Coupling the combat and the various leveling systems is a perfect combination that anyone with an addictive personality could enjoy, and the narrative is so well constructed that any fan of a good story would have the time to play it. Really, Xillia only has a few blemishes that, if it wasn’t for my standard for objectivity in my reviews, I wouldn’t bother even mentioning them. Outside of extreme or quirky circumstances, voice acting ends up being rather stoic, though I’d never say that it dejected from what takes place; it’s simply what it is, but it cleans up well as the story progresses. In terms of performance, the 2GB install takes care of loading rather well, but some battles, particularly the first encounter after each time loading up the game, take a noticeable amount of time to begin. In addition, some encounters also become so high in on-screen characters and animations that gameplay slows down by half.

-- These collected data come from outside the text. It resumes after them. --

(* ===== verification/Restart.v ===== *)
(** * What the checkpoint coordinator never writes is lost at a restart

    A coordinator made with a nil state and a nil end-of-stream source keeps the
    seen ids only: [Recover] gives back nothing else.  The threshold filter of
    query 4 ([src/workers/filter/scattergather.go]) counts the ends of stream
    of a client in its memory and uses such a coordinator. *)

From S2P Require Import Prelude Models Wire Codec CodecQ4 Disk Store Coordinator Recovery Publisher Worker Consumer Q4Count.

(** ** Operations of the coordinator that leave a part of the memory alone *)
Section Keeps.
Context {UL : UuidLib} {GR : GoRange} {W X : Type} (view : W -> X).

Definition calm (f : W -> W) : Prop := forall w, view (f w) = view w.
Definition calmM {A} (m : M W A) : Prop := forall w, view (m w).2 = view w.
(** The view of the memory stays, and so do the acks that keep it. *)
Definition keeps {A} (m : D (Co W) A) : Prop := forall s d, Forall calm (coAcks s) ->
  view (coMem (run (m s) d).1.2) = view (coMem s) /\ Forall calm (coAcks (run (m s) d).1.2).

Lemma keeps_ret {A} (a : A) : keeps (mret a).
Proof. by intros s d Ha. Qed.
Lemma keeps_get : keeps getD.
Proof. by intros s d Ha. Qed.
Lemma keeps_bind {A B} (m : D (Co W) A) (f : A -> D (Co W) B) :
  keeps m -> (forall a, keeps (f a)) -> keeps (m ≫= f).
Proof.
  intros Hm Hf s d Ha. destruct (Hm s d Ha) as [Hv Ha']. unfold mbind, D_bind. rewrite run_bind.
  destruct (run (m s) d) as [[[a|e|p] s1] d1]; cbn [fst snd run] in *; [|done..].
  destruct (Hf a s1 d1 Ha') as [Hv1 Ha1]. by rewrite Hv1.
Qed.
Lemma keeps_liftIO {A} (m : io A) : keeps (liftIO m).
Proof. intros s d Ha. by rewrite run_liftIO. Qed.
Lemma keeps_mod f : (forall s, view (coMem (f s)) = view (coMem s)) ->
  (forall s, Forall calm (coAcks s) -> Forall calm (coAcks (f s))) -> keeps (modD f).
Proof. intros H1 H2 s d Ha. cbn. eauto. Qed.
Lemma keeps_onMem {A} (m : M W A) : calmM m -> keeps (onMem m).
Proof. intros Hm s d Ha. unfold onMem. specialize (Hm (coMem s)). by destruct (m (coMem s)). Qed.
Lemma keeps_wrapD {A} ctx (m : D (Co W) A) : keeps m -> keeps (wrapD ctx m).
Proof. intros Hm s d Ha. destruct (Hm s d Ha) as [Hv Ha']. unfold wrapD. by rewrite run_bind. Qed.
Lemma keeps_attempt {A} (m : D (Co W) A) : keeps m -> keeps (attempt m).
Proof. intros Hm s d Ha. destruct (Hm s d Ha) as [Hv Ha']. unfold attempt. by rewrite run_bind. Qed.
Lemma keeps_tryD {A} (m : D (Co W) A) : keeps m -> keeps (tryD m).
Proof. intros Hm. apply keeps_bind; [by apply keeps_attempt|]. intros a. apply keeps_ret. Qed.
Lemma keeps_forD {A} (l : list A) (f : A -> D (Co W) unit) : (forall x, keeps (f x)) -> keeps (forD l f).
Proof. intros Hf. induction l as [|x l IH]; [apply keeps_ret|]. by apply keeps_bind. Qed.
Lemma calm_wrapM {A} ctx (m : M W A) : calmM m -> calmM (wrapM ctx m).
Proof. intros Hm w. specialize (Hm w). unfold wrapM. by destruct (m w). Qed.
End Keeps.

Create HintDb keeps.
#[export] Hint Resolve keeps_ret keeps_get keeps_liftIO keeps_onMem keeps_wrapD keeps_attempt keeps_tryD calm_wrapM : keeps.

Section SeenOnly.
Context {UL : UuidLib} {GR : GoRange} {W X : Type} {HP : HasPublisher W} (view : W -> X).
Context (co : CoConfig W) (Hstate : coState co = None) (Heof : coEof co = None) (Hseen : coSeen co = seenSource).
(** The dedup state is not part of the view. *)
Context (Hdedup : forall f, calmM view (onDedup f)).

Lemma keeps_checkpoint id : keeps view (checkpoint co id).
Proof.
  unfold checkpoint, stageSlot, promoteSlot. rewrite Hstate, Heof, Hseen.
  repeat (apply keeps_bind; [|intros]); auto with keeps.
  - apply keeps_onMem, calm_wrapM. by intros w.
  - by apply keeps_mod.
  - apply keeps_onMem, calm_wrapM, Hdedup.
Qed.
Lemma keeps_Flush : keeps view (Flush co).
Proof.
  intros s d Ha. unfold Flush. erewrite run_D_bind by reflexivity. cbn [getD].
  eassert (keeps view (_ : D (Co W) unit)) as Hk; [|by apply Hk].
  repeat (apply keeps_bind; [|intros]).
  - apply keeps_mod; [done|]. by constructor.
  - apply keeps_forD, keeps_checkpoint.
  - clear Hdedup. induction Ha as [|ack acks Hack _ IH]; cbn [forD]; [apply keeps_ret|].
    apply keeps_bind; [|done]. apply keeps_mod; [intros s0; apply Hack|done].
Qed.
Lemma keeps_Track id ack : calm view ack -> keeps view (Track co id ack).
Proof.
  intros Hack. unfold Track. repeat (apply keeps_bind; [|intros]); auto with keeps.
  - apply keeps_mod; [done|]. intros s Ha. cbn [coAcks]. by apply Forall_app_2; [|constructor].
  - case_match; auto using keeps_Flush with keeps.
Qed.
Lemma keeps_Delete id : keeps view (Delete co id).
Proof.
  unfold Delete. rewrite Hstate, Heof. repeat (apply keeps_bind; [|intros]); auto with keeps. by apply keeps_mod.
Qed.
Lemma keeps_Recover : keeps view (Recover co).
Proof.
  unfold Recover. apply keeps_bind; [auto with keeps|]. intros keys. apply keeps_forD. intros key.
  unfold recoverKey, restoreSlot. rewrite Hstate, Heof, Hseen. destruct (uuid_Parse key) as [id|]; [|auto with keeps].
  apply keeps_bind; [auto with keeps|]. intros [recs g].
  repeat (apply keeps_bind; [|intros]); auto with keeps.
  - apply keeps_forD. intros r. apply keeps_onMem, calm_wrapM, Hdedup.
  - by apply keeps_mod.
Qed.
End SeenOnly.

(** ** The threshold filter *)
Import PairFilter.
Section Threshold.
Context {UL : UuidLib} {GR : GoRange} (cfg : WorkerCfg).

(** [NewCoordinator(dir, pub, nil, nil, interval)] *)
Definition filterCo (dir : string) (interval : Z) : CoConfig ScatterGatherThreshold :=
  NewCoordinator dir seenSource None None interval.
Definition NewScatterGather : res ScatterGatherThreshold :=
  if thresholdAmount cfg <=? 0 then Err (ErrMsg "ScatterGatherFilter requires SCATTER_GATHER_THRESHOLD > 0")
  else Ok (mkThreshold (mkPublisher [] [] newDedupState) ∅ []).
Definition filter_deliver (co : CoConfig ScatterGatherThreshold) (deliveries : list (nat * bytes)) : D (Co ScatterGatherThreshold) unit :=
  forD deliveries (fun d => _ ← filter_consume cfg co d.2 d.1; mret tt).

Definition barrier (a : ScatterGatherThreshold) : list Message * gmap id16 Z := (sent (thPub a), eofCounters a).
Lemma calm_dedup f : calmM barrier (onDedup f).
Proof. by intros w. Qed.
Lemma calm_ack n : calm barrier (ackFilter n).
Proof. by intros w. Qed.

(** A message that announces the end of client [c]'s stream. *)
Definition eof_of (c : id16) (body : bytes) : Prop :=
  exists e, DecodeInternalEnvelope body = Ok e /\ MsgType_ e = MsgTransactionsEOF /\ ClientId e = c /\
    match DecodeEOFCounts (Payload e) with Ok counts => IsFlushEOF counts = false | _ => False end.

(** Nothing was sent since [l], and at most [k] ends of [c] are counted. *)
Definition waits (l : list Message) (c : id16) (k : Z) (s : Co ScatterGatherThreshold) : Prop :=
  sent (thPub (coMem s)) = l /\ 0 <= default 0 (eofCounters (coMem s) !! c) <= k /\ Forall (calm barrier) (coAcks s).
Lemma waits_keeps {A} l c k (m : D (Co ScatterGatherThreshold) A) s d :
  keeps barrier m -> waits l c k s -> waits l c k (run (m s) d).1.2.
Proof. intros Hm (Hl & Hk & Ha). destruct (Hm s d Ha) as [[= Hv1 Hv2] Ha']. split_and!; [congruence|rewrite Hv2; lia..|done]. Qed.

Lemma waits_eof l c k e s : waits l c k s -> ClientId e = c -> k + 1 < prevWorkerAmount cfg -> in_int64 (prevWorkerAmount cfg) ->
  match DecodeEOFCounts (Payload e) with Ok counts => IsFlushEOF counts = false | _ => False end ->
  exists a, filter_eof cfg e (coMem s) = (Ok false, a) /\ waits l c (k + 1) (setMem a s).
Proof.
  intros (Hl & Hk & Ha) Hc Hlt Hi Hd. unfold filter_eof. destruct (DecodeEOFCounts (Payload e)) as [counts|x|p]; [|done..].
  rewrite Hd, Hc.
  unfold modS, getS, mbind, M_bind, mret, M_ret. set (a := setEof _ _).
  assert (default 0 (eofCounters a !! c) = default 0 (eofCounters (coMem s) !! c) + 1) as Hn.
  { unfold a, setEof, bumpEof. cbn [eofCounters]. rewrite lookup_insert_eq. cbn [default].
    change (int64 (default 0 (eofCounters (coMem s) !! c) + 1) = default 0 (eofCounters (coMem s) !! c) + 1).
    unfold int64. rewrite Z.mod_small; unfold in_int64 in Hi; lia. }
  rewrite (proj2 (Z.ltb_lt _ _)) by lia. exists a. split; [done|]. unfold waits. cbn [setMem coMem coAcks]. rewrite Hn. split_and!; [done|lia..|done].
Qed.

(** From a state where [P] holds, the memory [m] leaves has [Q]. *)
Definition steps {A} (P Q : Co ScatterGatherThreshold -> Prop) (m : D (Co ScatterGatherThreshold) A) : Prop :=
  forall s d, P s -> Q (run (m s) d).1.2.
Lemma steps_seq {A B} (P Q R : Co ScatterGatherThreshold -> Prop) (m : D (Co ScatterGatherThreshold) A) (f : A -> D (Co ScatterGatherThreshold) B) :
  (forall s, Q s -> R s) -> steps P Q m -> (forall a, steps Q R (f a)) -> steps P R (m ≫= f).
Proof.
  intros HQR Hm Hf s d HP. specialize (Hm s d HP). unfold mbind, D_bind. rewrite run_bind.
  destruct (run (m s) d) as [[[a|e|p] s1] d1]; [by apply Hf|by apply HQR..].
Qed.
Lemma steps_value {A B} P Q (m : D (Co ScatterGatherThreshold) A) (f : A -> D (Co ScatterGatherThreshold) B) a :
  (forall s, m s = Ret (Ok a, s)) -> steps P Q (f a) -> steps P Q (m ≫= f).
Proof. intros Hm Hf s d HP. unfold mbind, D_bind. rewrite Hm. by apply Hf. Qed.

Context (dir : string) (interval : Z).
Abbreviation co := (filterCo dir interval).
Lemma steps_keeps {A} l c k (m : D (Co ScatterGatherThreshold) A) : keeps barrier m -> steps (waits l c k) (waits l c k) m.
Proof. intros Hm s d. by apply waits_keeps. Qed.
Lemma waits_up l c k s : waits l c k s -> waits l c (k + 1) s.
Proof. intros (? & ? & ?). split_and!; [done|lia..|done]. Qed.

Lemma steps_dispatch l c k body : eof_of c body -> k + 1 < prevWorkerAmount cfg -> in_int64 (prevWorkerAmount cfg) ->
  steps (waits l c k) (waits l c (k + 1)) (filter_handleMessage cfg co body).
Proof.
  intros (e & He & Ht & Hc & Hn) Hlt Hi. unfold filter_handleMessage, DispatchD.
  eapply steps_value with (a := e).
  { intros []. unfold onMem, liftR. by rewrite He. }
  rewrite Ht. cbn -[negb bool_decide].
  apply (steps_seq _ (waits l c k)); [apply waits_up|apply steps_keeps; apply keeps_onMem; by intros w|]. intros w.
  destruct (negb _ && _); [intros s d Hw; by apply waits_up|].
  apply (steps_seq _ (waits l c (k + 1))); [done|..].
  - unfold filter_handleEOFMessage. apply (steps_seq _ (waits l c (k + 1))); [done|..].
    + intros s d Hw. destruct (waits_eof l c k e s Hw Hc Hlt Hi Hn) as (a & Ha & Hw'). unfold onMem. by rewrite Ha.
    + intros []; apply steps_keeps; [|apply keeps_ret]. apply keeps_Flush; [done..|]. apply calm_dedup.
  - intros []. apply (steps_seq _ (waits l c (k + 1))); [done|..]; [|intros []; apply steps_keeps, keeps_ret].
    apply steps_keeps. destruct (negb _); [apply keeps_onMem, calm_dedup|apply keeps_ret].
Qed.
Lemma steps_consume l c k n body : eof_of c body -> k + 1 < prevWorkerAmount cfg -> in_int64 (prevWorkerAmount cfg) ->
  steps (waits l c k) (waits l c (k + 1)) (filter_consume cfg co body n).
Proof.
  intros He Hlt Hi. unfold filter_consume, consumeBarrier. apply (steps_seq _ (waits l c (k + 1))); [done|..].
  { intros s d Hw. unfold attempt. rewrite run_bind. by apply steps_dispatch. }
  intros r. apply steps_keeps. destruct r as [[id t]|x|p]; [|apply keeps_ret..].
  pose proof calm_dedup as Hcalm.
  repeat first [ apply keeps_Track | apply keeps_Flush | apply keeps_Delete | apply keeps_onMem | apply keeps_tryD
    | apply keeps_ret | apply keeps_get | apply keeps_bind; [|intros] | done | by intros w | case_match ].
Qed.

Lemma steps_deliver l c ds : in_int64 (prevWorkerAmount cfg) -> forall k, Forall (fun d => eof_of c d.2) ds ->
  k + Zlen ds < prevWorkerAmount cfg -> steps (waits l c k) (waits l c (k + Zlen ds)) (filter_deliver co ds).
Proof.
  intros Hi. induction ds as [|[n b] ds IH]; intros k He Hlt.
  { intros s d (? & ? & ?). split_and!; [done|unfold Zlen; cbn; lia..|done]. }
  apply Forall_cons in He as [Hb He]. replace (k + Zlen ((n, b) :: ds)) with (k + 1 + Zlen ds) in * by (unfold Zlen; cbn; lia).
  unfold filter_deliver. cbn [forD]. apply (steps_seq _ (waits l c (k + 1))).
  - intros s (? & ? & ?). split_and!; [done|unfold Zlen; lia..|done].
  - apply (steps_seq _ (waits l c (k + 1))); [done|..].
    + apply steps_consume; [done|unfold Zlen in *; lia|done].
    + intros a. apply steps_keeps, keeps_ret.
  - intros []. by apply IH.
Qed.

(** C16. The count of ends of stream is not among what the coordinator writes:
    whatever the directory holds, a restarted filter counts from zero.  When one
    end was processed (and acknowledged) before the restart, those that remain
    are fewer than the filter waits for: it forwards nothing for the client,
    and the end of the query is never announced. *)
Theorem threshold_restart_stuck w d c ds : NewScatterGather = Ok w ->
  Forall (fun dl => eof_of c dl.2) ds -> Zlen ds < prevWorkerAmount cfg -> in_int64 (prevWorkerAmount cfg) ->
  let r := run (Recover co (newCo w)) d in
  eofCounters (coMem r.1.2) = ∅ /\
  sent (thPub (coMem (run (filter_deliver co ds r.1.2) r.2).1.2)) = [].
Proof.
  intros Hw Hds Hlt Hi r. assert (barrier w = ([], ∅)) as Hb by (unfold NewScatterGather in Hw; case_match; [done|by injection Hw as <-]).
  destruct (keeps_Recover barrier co) with (newCo w) d as [Hv Ha]; [done..|by apply calm_dedup|by constructor|].
  fold r in Hv, Ha. cbn [newCo coMem] in Hv. rewrite Hb in Hv. injection Hv as Hs He. split; [done|].
  apply (steps_deliver [] c ds Hi 0); [done|lia|]. split_and!; [done|by rewrite He..|done].
Qed.
End Threshold.

(** ** Two upstream workers; a restart between their ends of stream *)
#[local] Instance letters : UuidLib := uuid_letters.
#[local] Instance order : GoRange := range_id.
Definition two_upstream : WorkerCfg := mkWorkerCfg "filter" 0 2 5.
Definition eof_payload : bytes := match EncodeEOFCounts {[ KeyNil := 3 ]} with Ok p => p | _ => [] end.
Definition eof_body (id : id16) : bytes :=
  EncodeInternalEnvelope (mkInternalEnvelope MsgTransactionsEOF id1 id eof_payload).
Definition fresh_filter : ScatterGatherThreshold := mkThreshold (mkPublisher [] [] newDedupState) ∅ [].
Definition co1 : CoConfig ScatterGatherThreshold := filterCo "ckpt" 1.
Definition before_restart : (res unit * Co ScatterGatherThreshold) * disk :=
  run (filter_deliver two_upstream co1 [(0%nat, eof_body id1)] (newCo fresh_filter)) ∅.
(** The filter that is not restarted announces the end when the second comes. *)
Definition without_restart : Co ScatterGatherThreshold :=
  (run (filter_deliver two_upstream co1 [(0%nat, eof_body id1); (1%nat, eof_body id2)] (newCo fresh_filter)) ∅).1.2.
Lemma eof_body_of id : eof_of id1 (eof_body id).
Proof.
  exists (mkInternalEnvelope MsgTransactionsEOF id1 id eof_payload).
  split; [apply decode_internal; vm_compute; reflexivity|]. split_and!; [done..|vm_compute; reflexivity].
Qed.

Lemma threshold_restart_stuck_witness :
  length (sent (thPub (coMem without_restart))) = 1%nat /\
  thAcked (coMem before_restart.1.2) = [0%nat] /\
  let r := run (Recover co1 (newCo fresh_filter)) before_restart.2 in
  eofCounters (coMem r.1.2) = ∅ /\
  sent (thPub (coMem (run (filter_deliver two_upstream co1 [(1%nat, eof_body id2)] r.1.2) r.2).1.2)) = [].
Proof.
  split; [vm_compute; reflexivity|]. split; [vm_compute; reflexivity|].
  apply (threshold_restart_stuck two_upstream "ckpt" 1 fresh_filter before_restart.2 id1 [(1%nat, eof_body id2)]).
  - reflexivity.
  - constructor; [apply eof_body_of|constructor].
  - reflexivity.
  - split; vm_compute; congruence.
Defined.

Though making JRPG games in this day and age is a risk in and of itself, I couldn’t help but be disappointed that NAMCO didn’t take any chances to further extend itself from the competition. Arguably, the franchise stands out on its own as is and this game is two years old already, but, in a very competitive and polarized market, Tales might benefit from something that differentiates itself even more than it already is in order to put itself on a well-deserved pedestal above other franchises like Dragon Quest and that other one that’s scrambling to appease its fans.
Milla and company bring to the table an incredibly addicting combat and leveling experience that’s hard to equal, and the dual storylines will bring gamers back for a second round. Luckily, only a few things keep Xillia from a dead sprint in the final days of the PS3 spotlight, but the growth in Xillia indicates that Tales of Xillia 2 will be a great reason to keep your PS3 right next to your PlayStation 4.